The stars are orbiting around a matter which is not visible. This matter is called dark matter. They are very massive thus, their force of attraction is very large.

There is lot of dark matter in our universe.

Molodets [167]3 years ago

6 0

<span>Unexpected orbital velocities of stars around the centers of galaxies led astronomers to predict the existence of dark matter. Dark matters are hypothetical substance that are believed to account for around five-sixths of the matter in the universe.</span>

You might be interested in

Two speakers placed 0.94 m apart produce pure tones in sync with each other at a frequency of 1630 Hz. A microphone can be moved

Alina [70]

Answer:

a. approximately $1.1\; \rm m$ (first minimum.)

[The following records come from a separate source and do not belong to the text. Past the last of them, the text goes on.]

(** Sending and receiving change the counters only. *)
Lemma send_keeps data answers now later c l :
  let '(_, _, c', _, k) := send data answers now later c l in
  (c' = c ∨ ∃ s, 0 <= s ∧ c' = with_counts s (bytes_received c) c) ∧ (k = [] ∨ k = on_error "Send failed" (callbacks c)).
Proof.
  unfold send. destruct (is_connected c); [|by auto].
  destruct (if limited c then _ else _) as [[] l']; [|by auto].
  destruct (send_loop _ _ _) as [[[]|] total]; [|by auto..].
  split; [|by left]. right. eexists. split; [|done]. apply wrap_range. lia.
Qed.

Lemma receive_keeps n answer now later c l :
  let '(_, c', _, k) := receive n answer now later c l in
  (c' = c ∨ ∃ r, c' = with_counts (bytes_sent c) r c) ∧ (k = [] ∨ k = on_error "Receive failed" (callbacks c)).
Proof.
  unfold receive. destruct (is_connected c); [|by auto].
  destruct (if limited c then _ else _) as [[] l']; [|by auto].
  destruct answer as [[|b d]| |]; by eauto.
Qed.

(** A property of connections that the operations keep. *)
Section Heap.
Context (P : TCPConnection → Prop) (now : Z) (op : manager_op).
Context (Hnew : ∀ a d c k, connect a d now (set_bandwidth_limiter true new_connection) = Ok (true, c, k) → P c).
Context (Hwatch : ∀ p c, P c → P (watch p c)).
Context (Hdisconnect : ∀ c, P c → P (disconnect c).1).
Context (Hredial : ∀ h a d c, op = Redial h a d → P c → P (redial a d now c).1).
Context (Hsent : ∀ s c, 0 <= s → P c → P (with_counts s (bytes_received c) c)).
Context (Hreceived : ∀ r c, P c → P (with_counts (bytes_sent c) r c)).

Lemma update_forall h f m :
  (∀ c, P c → P (f c).1) → Forall P (heap m) → Forall P (heap (update_connection h f m).1).
Proof.
  intros Hf Hm. unfold update_connection. destruct (heap m !! h) as [c|] eqn:E; [|done].
  pose proof (Hf c (Forall_lookup_1 _ _ _ _ Hm E)). destruct (f c). cbn. by apply Forall_insert.
Qed.

Lemma use_forall h f m :
  (∀ c l, P c → P (f c l).1.1) → Forall P (heap m) → Forall P (heap (use_connection h f m).1).
Proof.
  intros Hf Hm. unfold use_connection. destruct (heap m !! h) as [c|] eqn:E; [|done].
  pose proof (Hf c (global_limiter m) (Forall_lookup_1 _ _ _ _ Hm E)). destruct (f c _) as [[]]. cbn.
  by apply Forall_insert.
Qed.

b. approximately $2.2\; \rm m$ (first maximum.)

c. approximately $3.4\; \rm m$ (second minimum.)

d. approximately $4.7\; \rm m$ (second maximum.)

Explanation:

Let $d$ represent the separation between the two speakers (the two "slits" based on the assumptions.)

Let $\theta$ represent the angle between:

the line joining the microphone and the center of the two speakers, and
the line that goes through the center of the two speakers that is also normal to the line joining the two speakers.

The distance between the microphone and point $P_0$ would thus be $9.4\, \tan(\theta)$ meters.

Based on the assumptions and the equation from Young's double-slit experiment:

$\displaystyle \sin(\theta) = \frac{\text{path difference}}{d}$ .

Hence:

$\displaystyle \theta = \arcsin \left(\frac{\text{path difference}}{d}\right)$ .

The "path difference" in these two equations refers to the difference between the distances between the microphone and each of the two speakers. Let $\lambda$ denote the wavelength of this wave.

$\displaystyle \begin{array}{c|c} & \text{Path difference} \\ \cline{1-2}\text{First Minimum} & \lambda / 2 \\ \cline{1-2} \text{First Maximum} & \lambda \\\cline{1-2} \text{Second Minimum} & 3\,\lambda / 2 \\ \cline{1-2} \text{Second Maximum} & 2\, \lambda\end{array}$ .

Calculate the wavelength of this wave based on its frequency and its velocity:

$\displaystyle \lambda = \frac{v}{f} \approx 0.211\; \rm m$ .

Calculate $\theta$ for each of these path differences:

$\displaystyle \begin{array}{c|c|c} & \text{Path difference} & \text{approximate of $\theta$} \\ \cline{1-3}\text{First Minimum} & \lambda / 2 & 0.112 \\ \cline{1-3} \text{First Maximum} & \lambda & 0.226\\\cline{1-3} \text{Second Minimum} & 3\,\lambda / 2 & 0.343\\ \cline{1-3} \text{Second Maximum} & 2\, \lambda & 0.466\end{array}$ .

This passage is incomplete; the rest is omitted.